:: Record excerpts

(** Replacing one entity: what is left is written with the others, unless the text
    holds the entity itself. *)
Lemma unescape_one x p ents s :
  forallb entity_ok ((x, 38 :: p) :: ents) = true → entities_apart (38 :: p) ents = true → x ∉ map fst ents →
  (x = 38 ∨ 38 ∈ map fst ents ∨ includes (38 :: p) s = false) →
  replace_from (38 :: p) [x] 0 (written ((x, 38 :: p) :: ents) s) = written ents s.
Proof.
  intros He Ha Hx. pose proof He as He'. cbn [forallb] in He. apply andb_prop in He as [Hp He]. unfold entity_ok in Hp. cbn [snd] in Hp.
  induction s as [|c s IH]; intros Hs; [done|]. unfold written in *. cbn [map concat].
  assert (Hs' : x = 38 ∨ 38 ∈ map fst ents ∨ includes (38 :: p) s = false).
  { destruct Hs as [?|[?|Hs]]; auto. cbn [includes] in Hs. apply orb_false_elim in Hs as [_ Hs]. auto. }
  unfold entity at 1 3. cbn [List.find fst]. destruct (Z.eqb_spec x c) as [<-|Hxc].
  - cbn [snd app replace_from]. rewrite (starts_with_self (38 :: p) (concat _) : starts_with (38 :: p) (38 :: p ++ _) = true).
    replace (length (38%Z :: p) - 1)%nat with (length p) by (cbn; lia). cbn [app]. rewrite replace_from_skip, IH by done.
    destruct (List.find _ ents) as [e|] eqn:E; [|done]. apply find_key in E as [Hin <-]. exfalso. apply Hx.
    apply list_elem_of_fmap. by exists e.
  - destruct (List.find _ ents) as [e|] eqn:E.
    + apply find_key in E as [Hin _]. apply list_elem_of_In in Hin. unfold entities_apart in Ha. rewrite forallb_forall in Ha, He.
      specialize (Ha _ Hin). specialize (He _ Hin). destruct e as [k [|y t]]; [done|]. unfold entity_ok in He. cbn [snd] in *.
      apply andb_prop in He as [->%Z.eqb_eq Ht]. apply andb_prop in Ha as [H1%negb_true_iff H2%negb_true_iff].
      rewrite replace_other by done. by rewrite IH.
    + cbn [app replace_from]. destruct (starts_with (38 :: p) (c :: _)) eqn:Es; [|by rewrite IH].
      exfalso. cbn [starts_with] in Es. apply andb_prop in Es as [<-%Z.eqb_eq Es]. cbn [andb] in Hp.
      destruct Hs as [->|[Hin|Hs]]; [done| |].
      * apply list_elem_of_fmap in Hin as (e & He1 & Hin%list_elem_of_In). eapply List.find_none in E; [|exact Hin]. cbn in E. by rewrite <- He1, Z.eqb_refl in E.
      * cbn [includes starts_with] in Hs. apply orb_false_elim in Hs as [Hs _]. cbn in Hs.
        apply (written_prefix _ _ _ He') in Es; [|done]. by rewrite Es in Hs.
Qed.

(** The text holds none of the four entities literally. *)
Definition no_entities (s : jsstr) : bool :=
  forallb (λ e : string, negb (includes (js e) s)) ["&lt;"; "&gt;"; "&quot;"; "&apos;"]%string.

Lemma xml_unescape_escape s : no_entities s = true → xml_unescape (xmlEscape s) = s.
Proof.
  unfold no_entities. cbn [forallb]. intros Hn. apply andb_prop in Hn as [H1%negb_true_iff Hn]. apply andb_prop in Hn as [H2%negb_true_iff Hn].
  apply andb_prop in Hn as [H3%negb_true_iff Hn]. apply andb_prop in Hn as [H4%negb_true_iff _].
  rewrite xmlEscape_written. unfold xml_unescape, replace_all, entities.
  change (js "&amp;") with (38 :: js "amp;"). change (js "&lt;") with (38 :: js "lt;") in *. change (js "&gt;") with (38 :: js "gt;") in *.
  change (js "&quot;") with (38 :: js "quot;") in *. change (js "&apos;") with (38 :: js "apos;") in *.
  rewrite unescape_one; [|reflexivity|reflexivity|cbn; set_solver|auto].
  rewrite unescape_one; [|reflexivity|reflexivity|cbn; set_solver|auto].
  rewrite unescape_one; [|reflexivity|reflexivity|cbn; set_solver|auto].
  rewrite unescape_one; [|reflexivity|reflexivity|cbn; set_solver|auto].
  rewrite unescape_one; [|reflexivity|reflexivity|cbn; set_solver|auto].
  clear. unfold written. induction s as [|c s IH]; [done|]. cbn. by f_equal.
Qed.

::::

**Work order:** Only the lines from the beginning of the material above through the line with "replace (length (38%Z" are wanted; extract them exactly.

**Exercise answer:**
(** Replacing one entity: what is left is written with the others, unless the text
    holds the entity itself. *)
Lemma unescape_one x p ents s :
  forallb entity_ok ((x, 38 :: p) :: ents) = true → entities_apart (38 :: p) ents = true → x ∉ map fst ents →
  (x = 38 ∨ 38 ∈ map fst ents ∨ includes (38 :: p) s = false) →
  replace_from (38 :: p) [x] 0 (written ((x, 38 :: p) :: ents) s) = written ents s.
Proof.
  intros He Ha Hx. pose proof He as He'. cbn [forallb] in He. apply andb_prop in He as [Hp He]. unfold entity_ok in Hp. cbn [snd] in Hp.
  induction s as [|c s IH]; intros Hs; [done|]. unfold written in *. cbn [map concat].
  assert (Hs' : x = 38 ∨ 38 ∈ map fst ents ∨ includes (38 :: p) s = false).
  { destruct Hs as [?|[?|Hs]]; auto. cbn [includes] in Hs. apply orb_false_elim in Hs as [_ Hs]. auto. }
  unfold entity at 1 3. cbn [List.find fst]. destruct (Z.eqb_spec x c) as [<-|Hxc].
  - cbn [snd app replace_from]. rewrite (starts_with_self (38 :: p) (concat _) : starts_with (38 :: p) (38 :: p ++ _) = true).
    replace (length (38%Z :: p) - 1)%nat with (length p) by (cbn; lia). cbn [app]. rewrite replace_from_skip, IH by done.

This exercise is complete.